Как обычно бывает, я увлёкся этой довольно хлопотной работой, которая постепенно стала интересовать меня сама по себе, независимо от того, случится или нет публикация. Кстати, ту брошюру мы закончили и сдали руководству отдела. Через два-три года она была издана, но на обложке почему-то значились другие авторы.
А в тот памятный для меня день рождения, который я провёл в трудах, закончился распитием бутылки водки у Самсонова на холостяцкой кухне. Выслушав мои стенания, он произнёс фразу, которую можно считать циничной, а можно пророческой: «Умный человек после московской аспирантуры в Свердловск не поедет».
Старинный городок Шацк, что на Шаче-реке, выглядел довольно уныло, подобно большинству русских провинциальных городков, оставшихся после многочисленных пертурбаций без своих традиционных занятий и уклада. Нас поселили в школе-интернате, откуда интервьюеры ежедневно совершали рейды в город и близлежащие деревни и сёла. Интервьюерами были студенты, которых наскоро обучили приёмам сбора первичной информации по вопроснику. Разумеется, опросы вели и сами авторы исследований. Пришлось преодолевать немало трудностей – от явного нежелания аборигенов откровенно отвечать на провокационные вопросы незнакомцев до отсутствия нормальной (или любой) еды в столовых и магазинах. Тем не менее, группе удалось опросить около полутора тысяч человек.
Студентка Татьяна Коростикова посвятила трудам и дням социологических добровольцев прочувствованное поэтическое сказание. В нём есть такие строки:
Приспособлялись изучать,
Какая здесь в фаворе пресса —
ЦК о том желает знать
Не из пустого интереса, —
Чтоб содержание газет
И телепередач улучшить…
В авоську – стопочку анкет —
И марш по сёлам… Чтоб прищучить
Реципиентов, в пять утра
В автобус надобно вломиться…
– Анкета? Экая мура!
Над ней же надо час трудиться!
Рязанское лето, несмотря на афронт, который я потерпел на ниве науки, отзывается во мне яркими впечатлениями. В детские годы я немало поездил по стране благодаря тому, что мама, фельдшер железнодорожной больницы, могла ежегодно оформлять бесплатный билет. Но бывать в срединной России никогда не доводилось.

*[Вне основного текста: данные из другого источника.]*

Lemma any_mapped_spec (c : Z) :
  any_mapped cr3 c size mem = false <->
  forall k, 0 <= k < div_ceil size PAGE_SIZE -> Vmm.translate cr3 (c + k * PAGE_SIZE) mem = None.
Proof using Hsize.
  unfold any_mapped. set (n := div_ceil size PAGE_SIZE).
  assert (0 <= n) by (apply div_ceil_nonneg; [lia|done]).
  rewrite <- not_true_iff_false, existsb_exists. split.
  - intros Hne k Hk. apply eq_None_not_Some. intros Hs. apply Hne. exists (Z.to_nat k). split.
    + apply in_seq. lia.
    + rewrite Z2Nat.id by lia. by apply bool_decide_eq_true_2.
  - intros Hall (k & Hk%in_seq & Hs%bool_decide_eq_true). rewrite Hall in Hs by lia. by destruct Hs.
Qed.

(** One iteration: no aligned start below the next candidate is free. *)
Definition tried (c : Z) : Prop :=
  USER_SHM_BASE <= c /\ pages c /\
  forall w, USER_SHM_BASE <= w < c -> pages w -> ~ free_at l p cr3 size mem w.

Lemma meets_block (c v w : Z) :
  blocked c (Some v) -> c <= w < v -> ~ free_at l p cr3 size mem w.
Proof using Hsize.
  intros Hb Hw [Hf _]. destruct (Hb v eq_refl) as (_ & _ & o & m & Ho & Hm & Hp & Hlt & ->).
  destruct (Hf o m Ho Hm Hp) as [?|?]; lia.
Qed.

Lemma pages_next (c w : Z) : pages c -> pages w -> c < w -> c + PAGE_SIZE <= w.
Proof. unfold pages, PAGE_SIZE. intros Hc Hw Hlt. pose proof (Z.div_mod c 4096). pose proof (Z.div_mod w 4096). lia. Qed.
Lemma later_last {A : Type} (f : Entry -> option A) (e : Entry) (es : list Entry) (o : option A) :
  later (last (omap f es)) (later (f e) o) = later (last (omap f (e :: es))) o.
Proof.
  rewrite omap_cons_app, last_app. destruct (last (omap f es)); [done|]. by destruct (f e).
Qed.

Lemma default_later {A : Type} (o : option A) (d : A) : default d o = default d (later o (Some d)).
Proof. by destruct o. Qed.

Lemma madt_fold (es : list Entry) (i : MadtInfo) :
  foldl (fun i e => madt_sem e i) i es =
  mkInfo (later (last (omap io_apic es)) (ioapic i)) (later (last (omap source_override es)) (irq_override i))
         (default (bsp_apic_id i) (last (omap boot_apic es))).
Proof.
  revert i. induction es as [|e es IH]; intros i; [by destruct i|]. cbn [foldl]. rewrite IH. unfold madt_sem.
  cbn [ioapic irq_override bsp_apic_id]. rewrite !later_last. f_equal.
  rewrite (default_later (last (omap boot_apic (e :: es)))), <- later_last.
  destruct (last (omap boot_apic es)); simpl; [done|]. by destruct (boot_apic e).
Qed.
(** Every register has an address of its own.  Over all buses, the 32 devices of a
    bus, the 8 functions of a device and the 64 double words of a function, the
    configuration address determines bus, device, function and offset. *)
Theorem config_address_injective (b d f o b' d' f' o' : Z) :
  0 <= b < 256 -> 0 <= d < 32 -> 0 <= f < 8 -> 0 <= o < 256 -> o mod 4 = 0 ->
  0 <= b' < 256 -> 0 <= d' < 32 -> 0 <= f' < 8 -> 0 <= o' < 256 -> o' mod 4 = 0 ->
  config_address b d f o = config_address b' d' f' o' -> b = b' /\ d = d' /\ f = f' /\ o = o'.
Proof. intros. rewrite !config_address_eq in * by done. lia. Qed.

(** Device numbers above 31 spill into the bus bits: the system calls accept them, and
    then address another bus. *)
Theorem device_number_spills (b f o : Z) :
  config_address (2 * b) 32 f o = config_address (2 * b + 1) 0 f o.
Proof.
  unfold config_address. do 3 f_equal.
  assert (Z.shiftl (2 * b + 1) 16 = Z.lor (Z.shiftl (2 * b) 16) (Z.shiftl 32 11)) as ->.
  { replace (Z.shiftl (2 * b) 16) with (Z.shiftl b 17) by (rewrite !Z.shiftl_mul_pow2 by done; lia).
    rewrite (lor_shift b (Z.shiftl 32 11) 17) by done. rewrite !Z.shiftl_mul_pow2 by done. lia. }
  by rewrite Z.shiftl_0_l, Z.lor_0_r, Z.lor_assoc.
Qed.

(** * Sizing a base address register *)

(** [land] with an address mask drops the low [w] bits. *)
Lemma land_mask32 (x w : Z) :
  (w = 2 \/ w = 4) -> 0 <= x < 2 ^ 32 -> Z.land x (2 ^ 32 - 2 ^ w) = x - x mod 2 ^ w.
Proof.
  intros Hw Hx. assert (2 ^ 32 - 2 ^ w = Z.land (Z.lnot (Z.ones w)) (Z.ones 32)) as -> by (by destruct Hw as [-> | ->]).
  rewrite Z.land_assoc, land_lnot_ones, Z.land_ones by lia. apply Z.mod_small.
  assert (0 < 2 ^ w) by (by destruct Hw as [-> | ->]). pose proof (Z.mod_pos_bound x (2 ^ w) ltac:(lia)).
  pose proof (Z.mod_le x (2 ^ w) ltac:(lia) ltac:(lia)). lia.
Qed.

Lemma land_ones32 (x : Z) : 0 <= x < 2 ^ 32 -> Z.land (2 ^ 32 - 1) x = x.
Proof. intros Hx. rewrite Z.land_comm. change (2 ^ 32 - 1) with (Z.ones 32). rewrite Z.land_ones by lia. by apply Z.mod_small. Qed.

(** What an all-ones write reads back as, with the type bits [ro] masked away. *)
Lemma decoded_mask (M ro w : Z) :
  (w = 2 \/ w = 4) -> 0 <= M < 2 ^ 32 -> M mod 2 ^ w = 0 -> 0 <= ro < 2 ^ w ->
  Z.land (Z.lor (Z.land (2 ^ 32 - 1) M) ro) (2 ^ 32 - 2 ^ w) = M.
Proof.
  intros Hw HM Hm Hr. rewrite land_ones32 by done. pose proof (Z.div_mod M (2 ^ w)) as Hd. rewrite Hm in Hd.
  assert (0 <= w) as Hw0 by lia. assert (2 ^ w <> 0) as Hp by (by destruct Hw as [-> | ->]).
  assert (Z.lor M ro = M + ro) as ->.
  { replace M with (Z.shiftl (M / 2 ^ w) w) at 1 by (rewrite Z.shiftl_mul_pow2 by done; lia). rewrite lor_shift by done. lia. }
  rewrite land_mask32; [|done|].
  - rewrite Z.add_mod, Hm, Z.add_0_l, Z.mod_mod, Z.mod_small by lia. lia.
  - destruct Hw as [-> | ->]; [change (2 ^ 2) with 4 in *|change (2 ^ 4) with 16 in *]; lia.
Qed.

Lemma read_u32_eq (hw_write : Z -> Z -> Z -> Z) (b d f o : Z) (s : State) :
  read_u32 hw_write b d f o s = (reg (config_address b d f o) s, mkState (config_address b d f o) (regs s)).
Proof. done. Qed.

Lemma write_u32_eq (hw_write : Z -> Z -> Z -> Z) (b d f o v : Z) (s : State) :
  write_u32 hw_write b d f o v s =
  mkState (config_address b d f o) (<[config_address b d f o := hw_write (config_address b d f o) (reg (config_address b d f o) s) v]> (regs s)).
Proof. done. Qed.

Section BarSize.
Variable hw_write : Z -> Z -> Z -> Z.
Variables b d f i : Z.
Hypothesis addr_ok : 0 <= b < 256 /\ 0 <= d < 32 /\ 0 <= f < 8.
Hypothesis index_ok : 0 <= i <= 5.

Definition bar_addr (j : Z) : Z := config_address b d f (16 + 4 * j).
Definition cmd_addr : Z := config_address b d f 4.
(* ===== verification/Ioapic.v ===== *)
(** The I/O APIC: [crates/kernel/src/drivers/ioapic.rs].

    The chip is an index register and a window on a register file; the registers hold
    what is written to them.  Register numbers are bytes, as in the source. *)
From stdpp Require Import base list numbers option gmap.
From S2P Require Import Prelude.

Open Scope Z_scope.

Module Ioapic.

Definition wrap8 (x : Z) : Z := x mod 256.
Definition wrap32 (x : Z) : Z := x mod 2 ^ 32.

Record IoApic := mkIoApic { sel : Z; regs : gmap Z Z }.

(** The two volatile accesses. *)
Definition write_sel (v : Z) (s : IoApic) : IoApic := mkIoApic v (regs s).
Definition read_win (s : IoApic) : Z := default 0 (regs s !! sel s).
Definition write_win (v : Z) (s : IoApic) : IoApic := mkIoApic (sel s) (<[sel s := v]> (regs s)).

Definition read_reg (reg : Z) (s : IoApic) : Z * IoApic := let s := write_sel reg s in (read_win s, s).
Definition write_reg (reg value : Z) (s : IoApic) : IoApic := write_win value (write_sel reg s).

Definition low_reg (irq : Z) : Z := wrap8 (16 + irq * 2).
Definition high_reg (irq : Z) : Z := wrap8 (low_reg irq + 1).
Definition MASKED : Z := 2 ^ 16.

Definition max_redirection_entry (s : IoApic) : Z * IoApic :=
  let '(v, s) := read_reg 1 s in (Z.land (Z.shiftr v 16) 255, s).

(** The loop [for i in 0..=max]. *)
Fixpoint mask_loop (n : nat) (i : Z) (s : IoApic) : IoApic :=
  match n with
  | O => s
  | S n' =>
      let s := write_reg (high_reg i) 0 s in
      let '(low, s) := read_reg (low_reg i) s in
      mask_loop n' (i + 1) (write_reg (low_reg i) (Z.lor low MASKED) s)
  end.
Definition mask_all (s : IoApic) : IoApic :=
  let '(max, s) := max_redirection_entry s in mask_loop (Z.to_nat (max + 1)) 0 s.

(** The new low half of an entry. *)
Definition entry_low (low vector flags : Z) : Z :=
  let low := Z.land low (Z.lnot 129023) in   (* !0x1F7FF *)
  let low := Z.lor low vector in
  let polarity := Z.land flags 3 in
  let trigger := Z.land (Z.shiftr flags 2) 3 in
  let low := if negb (polarity =? 0) then Z.lor (Z.land low (Z.lnot (2 ^ 13))) (Z.shiftl (Z.land polarity 1) 13) else low in
  if negb (trigger =? 0) then Z.lor (Z.land low (Z.lnot (2 ^ 15))) (Z.shiftl (Z.land trigger 1) 15) else low.

Definition set_irq_ext (irq vector lapic_id flags : Z) (s : IoApic) : IoApic :=
  let s := write_reg (high_reg irq) (wrap32 (Z.shiftl lapic_id 24)) s in
  let '(low, s) := read_reg (low_reg irq) s in
  write_reg (low_reg irq) (entry_low low vector flags) s.

Definition unmask_irq (irq : Z) (s : IoApic) : IoApic :=
  let '(low, s) := read_reg (low_reg irq) s in write_reg (low_reg irq) (Z.land low (Z.lnot MASKED)) s.
Definition mask_irq (irq : Z) (s : IoApic) : IoApic :=
  let '(low, s) := read_reg (low_reg irq) s in write_reg (low_reg irq) (Z.lor low MASKED) s.

(** ** Lines of user-mode drivers: the statics and the chip at [base] *)

Record Lines := mkLines { base : Z; lapic : Z; chip : IoApic }.
Definition set_chip (c : IoApic) (l : Lines) : Lines := mkLines (base l) (lapic l) c.

Definition configure_driver_irqs (b lapic_id : Z) (l : Lines) : Lines := mkLines b lapic_id (chip l).
Definition mask_driver_irq (irq : Z) (masked : bool) (l : Lines) : bool * Lines :=
  if base l =? 0 then (false, l)
  else (true, set_chip (if masked then mask_irq irq (chip l) else unmask_irq irq (chip l)) l).
Definition route_driver_irq (irq : Z) (enable : bool) (l : Lines) : bool * Lines :=
  if base l =? 0 then (false, l)
  else (true, set_chip (if enable then unmask_irq irq (set_irq_ext irq 49 (lapic l) 15 (chip l)) else mask_irq irq (chip l)) l).

(** * Entries *)

Definition reg (r : Z) (s : IoApic) : Z := default 0 (regs s !! r).
Definition low (irq : Z) (s : IoApic) : Z := reg (low_reg irq) s.
Definition high (irq : Z) (s : IoApic) : Z := reg (high_reg irq) s.
Definition masked (irq : Z) (s : IoApic) : bool := Z.testbit (low irq s) 16.

(** Lines whose registers exist as bytes. *)
Definition line (irq : Z) : Prop := 0 <= irq < 120.

Lemma low_reg_eq (irq : Z) : line irq -> low_reg irq = 16 + irq * 2 /\ high_reg irq = 17 + irq * 2.
Proof.
  intros Hi. unfold line in Hi. unfold high_reg, low_reg, wrap8. rewrite (Z.mod_small (16 + irq * 2)) by lia.
  split; [done|]. rewrite Z.mod_small by lia. lia.
Qed.

Lemma reg_write (r r' v : Z) (s : IoApic) : reg r' (write_reg r v s) = if decide (r' = r) then v else reg r' s.
Proof. unfold reg, write_reg. simpl. case_decide; subst; [by rewrite lookup_insert_eq|by rewrite lookup_insert_ne]. Qed.

(** Lines have separate registers. *)
Lemma line_regs (irq irq' : Z) : line irq -> line irq' ->
  low_reg irq <> high_reg irq' /\ (irq <> irq' -> low_reg irq <> low_reg irq' /\ high_reg irq <> high_reg irq').
Proof. intros Hi Hj. destruct (low_reg_eq irq Hi), (low_reg_eq irq' Hj). lia. Qed.

(** An update of one line's low register. *)
Lemma update_low (irq : Z) (g : Z -> Z) (s s' : IoApic) :
  line irq -> s' = write_reg (low_reg irq) (g (low irq s)) (write_sel (low_reg irq) s) ->
  low irq s' = g (low irq s) /\ high irq s' = high irq s /\
  forall j, line j -> j <> irq -> low j s' = low j s /\ high j s' = high j s.
Proof.
  intros Hi ->. unfold low, high. destruct (line_regs irq irq Hi Hi) as [Hne _]. split_and!.
  - by rewrite reg_write, decide_True.
  - by rewrite reg_write, decide_False.
  - intros j Hj Hji. destruct (line_regs irq j Hi Hj) as [H1 H2]. destruct (H2 ltac:(done)).
    by rewrite !reg_write, !decide_False by done.
Qed.

Lemma unmask_irq_spec (irq : Z) (s : IoApic) :
  line irq -> low irq (unmask_irq irq s) = Z.land (low irq s) (Z.lnot MASKED) /\ high irq (unmask_irq irq s) = high irq s /\
  forall j, line j -> j <> irq -> low j (unmask_irq irq s) = low j s /\ high j (unmask_irq irq s) = high j s.
Proof. intros Hi. by apply (update_low irq (fun l => Z.land l (Z.lnot MASKED))). Qed.
Lemma mask_irq_spec (irq : Z) (s : IoApic) :
  line irq -> low irq (mask_irq irq s) = Z.lor (low irq s) MASKED /\ high irq (mask_irq irq s) = high irq s /\
  forall j, line j -> j <> irq -> low j (mask_irq irq s) = low j s /\ high j (mask_irq irq s) = high j s.
Proof. intros Hi. by apply (update_low irq (fun l => Z.lor l MASKED)). Qed.

Lemma set_irq_ext_spec (irq v lap fl : Z) (s : IoApic) :
  line irq ->
  let s' := set_irq_ext irq v lap fl s in
  low irq s' = entry_low (low irq s) v fl /\ high irq s' = wrap32 (Z.shiftl lap 24) /\
  forall j, line j -> j <> irq -> low j s' = low j s /\ high j s' = high j s.
Proof.
  intros Hi. cbv zeta. unfold set_irq_ext, low, high. cbn [read_reg].
  destruct (line_regs irq irq Hi Hi) as [Hne _].
  change (read_win (write_sel (low_reg irq) ?x)) with (reg (low_reg irq) x).
  rewrite (reg_write (high_reg irq) (low_reg irq)), decide_False by done. split_and!.
  - by rewrite reg_write, decide_True.
  - rewrite reg_write, decide_False by done. change (reg ?a (write_sel _ ?x)) with (reg a x). by rewrite reg_write, decide_True.
  - intros j Hj Hji. destruct (line_regs irq j Hi Hj) as [H1 H2], (line_regs j irq Hj Hi) as [H3 _]. destruct (H2 ltac:(done)).
    rewrite !reg_write, !decide_False by done. change (reg ?a (write_sel _ ?x)) with (reg a x).
    by rewrite !reg_write, !decide_False by done.
Qed.

(** The bits of the entry. *)
Lemma entry_low_bits (lo v fl n : Z) :
  0 <= v < 256 -> 0 <= n ->
  Z.testbit (entry_low lo v fl) n =
  if decide (n < 8) then Z.testbit v n
  else if decide (n = 13) then negb (Z.land fl 3 =? 0) && Z.testbit fl 0
  else if decide (n = 15) then negb (Z.land (Z.shiftr fl 2) 3 =? 0) && Z.testbit fl 2
  else Z.testbit lo n && negb (Z.testbit 129023 n).
Proof.
  intros Hv Hn.
  assert (Z.testbit 129023 n = (n <? 11) || ((12 <=? n) && (n <=? 16))) as Hm.
  { destruct (Z.ltb_spec n 17).
    - assert (Forall (fun n => Z.testbit 129023 n = (n <? 11) || ((12 <=? n) && (n <=? 16))) (seqZ 0 17)) as Hc by repeat constructor.
      rewrite Forall_forall in Hc. apply Hc, elem_of_seqZ. lia.
    - rewrite Z.bits_above_log2 by (change (Z.log2 129023) with 16; lia). by destruct (Z.ltb_spec n 11), (Z.leb_spec n 16), (Z.leb_spec 12 n); try lia. }
  assert (8 <= n -> Z.testbit v n = false) as Hvh.
  { intros H8. rewrite <- (Z.mod_small v (2 ^ 8)) by done. by apply Z.mod_pow2_bits_high. }
  assert (forall k, 0 <= k -> Z.testbit (Z.lnot (2 ^ k)) n = negb (n =? k)) as Hp.
  { intros k Hk. rewrite Z.lnot_spec by done. rewrite Z.pow2_bits_eqb by done. by rewrite Z.eqb_sym. }
  assert (forall x k, 0 <= k -> Z.testbit (Z.shiftl (Z.land x 1) k) n = (n =? k) && Z.testbit x 0) as Hs.
  { intros x k Hk. rewrite Z.shiftl_spec by done. change 1 with (Z.ones 1). rewrite Z.land_ones by lia.
    destruct (Z.eqb_spec n k) as [->|Hne]; [by rewrite Z.sub_diag, Z.mod_pow2_bits_low|].
    destruct (Z.ltb_spec n k); [by rewrite Z.testbit_neg_r by lia|]. by rewrite Z.mod_pow2_bits_high by lia. }
  assert (Z.testbit (Z.land fl 3) 0 = Z.testbit fl 0) as H30 by (change 3 with (Z.ones 2); rewrite Z.land_ones, Z.mod_pow2_bits_low; lia || done).
  assert (Z.testbit (Z.land (Z.shiftr fl 2) 3) 0 = Z.testbit fl 2) as H32
    by (change 3 with (Z.ones 2); rewrite Z.land_ones, Z.mod_pow2_bits_low, Z.shiftr_spec; lia || done).
  unfold entry_low. destruct (Z.land fl 3 =? 0), (Z.land (Z.shiftr fl 2) 3 =? 0); cbn [negb andb];
    rewrite ?Z.lor_spec, ?Z.land_spec, ?Z.lor_spec, ?Z.land_spec, ?Hs, ?Hp, ?H30, ?H32, ?Z.lor_spec, ?Z.land_spec, ?(Z.lnot_spec 129023) by lia;
    rewrite Hm; repeat case_decide; try (rewrite Hvh by lia);
    destruct (Z.testbit lo n), (Z.testbit fl 0), (Z.testbit fl 2), (Z.testbit v n);
    destruct (Z.eqb_spec n 13), (Z.eqb_spec n 15), (Z.ltb_spec n 11), (Z.leb_spec 12 n), (Z.leb_spec n 16); simpl; try done; try lia.
Qed.

(** Programming a line.  [set_irq_ext] makes the line deliver [vector] in fixed
    mode to the given APIC, unmasked, and touches no other line; but the polarity and
    trigger it programs are not those of the flags: "active high" (1) and "active low"
    (3) both set the active-low bit, "edge" (1) and "level" (3) both set the level bit,
    since the low bit of each two-bit field is used. *)
Theorem set_irq_ext_entry (irq v lap fl : Z) (s : IoApic) :
  line irq -> 0 <= v < 256 -> 0 <= lap < 256 ->
  let s' := set_irq_ext irq v lap fl s in
  Z.land (low irq s') 255 = v /\ Z.land (Z.shiftr (low irq s') 8) 7 = 0 /\ masked irq s' = false /\
  Z.shiftr (high irq s') 24 = lap /\
  (Z.land fl 3 = 1 \/ Z.land fl 3 = 3 -> Z.testbit (low irq s') 13 = true) /\
  (Z.land (Z.shiftr fl 2) 3 = 1 \/ Z.land (Z.shiftr fl 2) 3 = 3 -> Z.testbit (low irq s') 15 = true) /\
  forall j, line j -> j <> irq -> low j s' = low j s /\ high j s' = high j s.
Proof.
  intros Hi Hv Hl. cbv zeta. destruct (set_irq_ext_spec irq v lap fl s Hi) as (H1 & H2 & H3).
  unfold masked. rewrite H1, H2. pose proof (fun n => entry_low_bits (low irq s) v fl n Hv) as Hb.
  assert (forall x, Z.land x 3 = 1 \/ Z.land x 3 = 3 -> Z.testbit x 0 = true) as H0.
  { intros x Hx. change 3 with (Z.ones 2) in Hx. rewrite Z.land_ones in Hx by lia.
    rewrite <- (Z.mod_pow2_bits_low x 2 0) by lia. by destruct Hx as [-> | ->]. }
  split_and!; [..|done].
  - change 255 with (Z.ones 8). rewrite Z.land_ones by lia. apply Z.bits_inj'. intros n Hn.
    destruct (Z.ltb_spec n 8).
    + by rewrite Z.mod_pow2_bits_low, Hb, decide_True by lia.
    + rewrite Z.mod_pow2_bits_high by lia. rewrite <- (Z.mod_small v (2 ^ 8)) by done. by rewrite Z.mod_pow2_bits_high by lia.
  - change 7 with (Z.ones 3). rewrite Z.land_ones by lia. apply Z.bits_inj'. intros n Hn. rewrite Z.bits_0.
    destruct (Z.ltb_spec n 3); [|by rewrite Z.mod_pow2_bits_high by lia].
    rewrite Z.mod_pow2_bits_low, Z.shiftr_spec, Hb, !decide_False by lia.
    assert (n = 0 \/ n = 1 \/ n = 2) as [->|[->| ->]] by lia; by rewrite andb_false_r.
  - rewrite Hb, !decide_False by lia. by rewrite andb_false_r.
  - unfold wrap32. rewrite Z.shiftl_mul_pow2, Z.mod_small, Z.shiftr_div_pow2, Z.div_mul by lia. done.
  - intros Hp. rewrite Hb, decide_False, decide_True by lia. rewrite (H0 fl Hp).
    by destruct Hp as [-> | ->].
  - intros Ht. rewrite Hb, !decide_False, decide_True by lia. pose proof (H0 _ Ht) as H2'. rewrite Z.shiftr_spec in H2' by lia. change (0 + 2) with 2 in H2'.
    rewrite H2'. by destruct Ht as [-> | ->].
Qed.

Lemma set_irq_ext_entry_witness :
  let s' := set_irq_ext 9 33 0 5 (mkIoApic 0 ∅) in
  Z.land (low 9 s') 255 = 33 /\ Z.land (Z.shiftr (low 9 s') 8) 7 = 0 /\ masked 9 s' = false /\
  Z.shiftr (high 9 s') 24 = 0 /\
  (Z.land 5 3 = 1 \/ Z.land 5 3 = 3 -> Z.testbit (low 9 s') 13 = true) /\
  (Z.land (Z.shiftr 5 2) 3 = 1 \/ Z.land (Z.shiftr 5 2) 3 = 3 -> Z.testbit (low 9 s') 15 = true) /\
  forall j, line j -> j <> 9 -> low j s' = low j (mkIoApic 0 ∅) /\ high j s' = high j (mkIoApic 0 ∅).
Proof. apply (set_irq_ext_entry 9 33 0 5 (mkIoApic 0 ∅)); [done|lia|lia]. Defined.

(** ** Masking everything *)

Lemma masked_lor (x : Z) : Z.testbit (Z.lor x MASKED) 16 = true.
Proof. by rewrite Z.lor_spec, orb_true_r. Qed.

(** One turn of the loop. *)
Lemma mask_turn (i : Z) (s : IoApic) :
  line i ->
  let s' := write_reg (low_reg i) (Z.lor (low i (write_reg (high_reg i) 0 s)) MASKED)
              (write_sel (low_reg i) (write_reg (high_reg i) 0 s)) in
  masked i s' = true /\ forall j, line j -> j <> i -> low j s' = low j s.
Proof.
  intros Hi. cbv zeta. set (s1 := write_reg (high_reg i) 0 s).
  destruct (update_low i (fun l => Z.lor l MASKED) s1 _ Hi eq_refl) as (H1 & _ & H3). split.
  - unfold masked. rewrite H1. apply masked_lor.
  - intros j Hj Hji. destruct (H3 j Hj Hji) as [-> _]. unfold s1, low. rewrite reg_write, decide_False; [done|].
    by destruct (line_regs j i Hj Hi).
Qed.

Lemma mask_loop_spec (n : nat) (i : Z) (s : IoApic) :
  0 <= i -> i + Z.of_nat n <= 120 ->
  (forall j, i <= j < i + Z.of_nat n -> masked j (mask_loop n i s) = true) /\
  forall j, line j -> ~ (i <= j < i + Z.of_nat n) -> low j (mask_loop n i s) = low j s.
Proof.
  revert i s. induction n as [|n IH]; intros i s Hi Hn; cbn [mask_loop]; [split; [lia|done]|].
  destruct (mask_turn i s) as [Hm Ho]; [unfold line; lia|]. cbn [read_reg] in *.
  match goal with |- context [mask_loop n (i + 1) ?x] => set (s' := x) in * end.
  destruct (IH (i + 1) s') as [H1 H2]; [lia|lia|]. split.
  - intros j Hj. destruct (decide (j = i)) as [->|]; [|apply H1; lia].
    unfold masked. rewrite H2 by (unfold line; lia). exact Hm.
  - intros j Hj Hout. rewrite H2 by (done || lia). apply Ho; [done|lia].
Qed.

(** [mask_all] masks every line the chip has. *)
Theorem mask_all_spec (s : IoApic) :
  let n := Z.land (Z.shiftr (reg 1 s) 16) 255 in
  n < 120 -> forall j, 0 <= j <= n -> masked j (mask_all s) = true.
Proof.
  intros n Hn j Hj. unfold mask_all, max_redirection_entry. cbn [read_reg].
  change (read_win (write_sel 1 s)) with (reg 1 s). fold n.
  destruct (mask_loop_spec (Z.to_nat (n + 1)) 0 (write_sel 1 s)) as [H1 _]; [lia|lia|]. apply H1. lia.
Qed.

End Ioapic.
(** A process's heap is wholly returned when it exits.  [free_heap_for_pid] ends,
    leaves no entry of the process and every entry of the others, and keeps the heap
    consistent. *)
Theorem free_heap_for_pid_spec (p : Z) s :
  heap_ok s ->
  let s' := free_heap_for_pid p s in
  heap_ok s' /\ forall a, a ∈ heap_allocs s' <-> a ∈ heap_allocs s /\ h_pid a <> p.
Proof using All.
  intros (kinds & M & Hinv). destruct (free_heap_loop_inv (S (length (heap_allocs s))) p s kinds M Hinv ltac:(lia)) as ((M' & Hi') & Hin & _).
  split; [by exists kinds, M'|done].
Qed.

(** ** Histories *)

Inductive heap_event := HAlloc (cpu : nat) (size r : Z) | HFree (cpu : nat) (virt r : Z) | HExit (p : Z) | HSwitch.

(** Calls that return, and context switches, in any order. *)
Inductive heap_step s : heap_event -> State A -> Prop :=
  | hs_alloc (fuel cpu : nat) (size r caller cr3 : Z) s' :
      0 < size <= MAX_ALLOC -> Scheduler.current_user_pid cpu (ss (ps s)) = Some caller ->
      user_cr3 caller (ps s) = Some cr3 -> cr3 <> 0 -> heap_bump s + page_align size <= Vmm.USER_MAX ->
      sys_heap_alloc fuel cpu size s = (Some r, s') -> heap_step s (HAlloc cpu size r) s'
  | hs_free (cpu : nat) (virt r : Z) s' : sys_heap_free cpu virt s = (r, s') -> heap_step s (HFree cpu virt r) s'
  | hs_exit (p : Z) : heap_step s (HExit p) (free_heap_for_pid p s)
  | hs_switch (q : PState) : (forall i, user_cr3 i q = user_cr3 i (ps s)) -> heap_step s HSwitch (set_ps q s).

И вот я еду в Спас-Клепики (название-то какое уютное!), чтобы провести там для Луизы Свитич формализованное (то есть с едиными стандартными вопросами и вариантами ответов) интервью с сотрудниками районной газеты. Впервые в жизни вижу из окна настоящую дубраву, тихие речки с заливными лугами; потом въезжаем в Мещёрские болота, где ещё сохранились узкоколейки, построенные для вывоза добытого торфа. Водитель автобуса то и дело задрёмывает, голова его клонится к рулю, и тогда бдительные местные тётки, принаряженные по случаю поездки на базар, восклицают с милой рязанской протяжностью: «Шафё-ёр, ня спи-и!»
Я не случайно выбрал Спас-Клепики. Однажды прочитал у Паустовского, что город стоит на реке Пра с коричневой водой. Необычный цвет объясняется тем, что река вытекает из обширных мещёрских торфяников. Но писатель был здесь в 30-е годы, и я сомневался, что застану ту же картину.
На следующий день спозаранку поспешил к реке. Солнце уже поднялось над крышами, и в его косых лучах я увидел, что у воды действительно коричневатый оттенок. Ложе реки устилал толстый ковёр мха, слегка пружинящий под ногами. От моих шагов поднимались со дна фонтанчики древней коричневой пыли. Я зачерпнул пригоршню мягкой на ощупь воды и долго вглядывался в порханье невесомой торфяной взвеси, не желающей осаждаться на ладонь…
Городок с речкой в травянистых берегах, с длинной бревенчатой гатью через болотистый пустырь и сонными улицами, вдоль которых стояли ещё крепкие старые дома с подклетями, верандами, чердаками и мезонинами, был мало похож на городки Урала и Сибири. Неподалёку от Дома колхозника, где я обитал, обратил внимание на двухэтажное каменное здание. Табличка извещала, что здесь, в церковно-учительской школе, учился Сергей Есенин. Соскучившись на чужбине по родному дому, будущий поэт снаряжал котомку и отправлялся отсюда пешим ходом в село Константиново, впитывая по дороге красоты рязанской земли.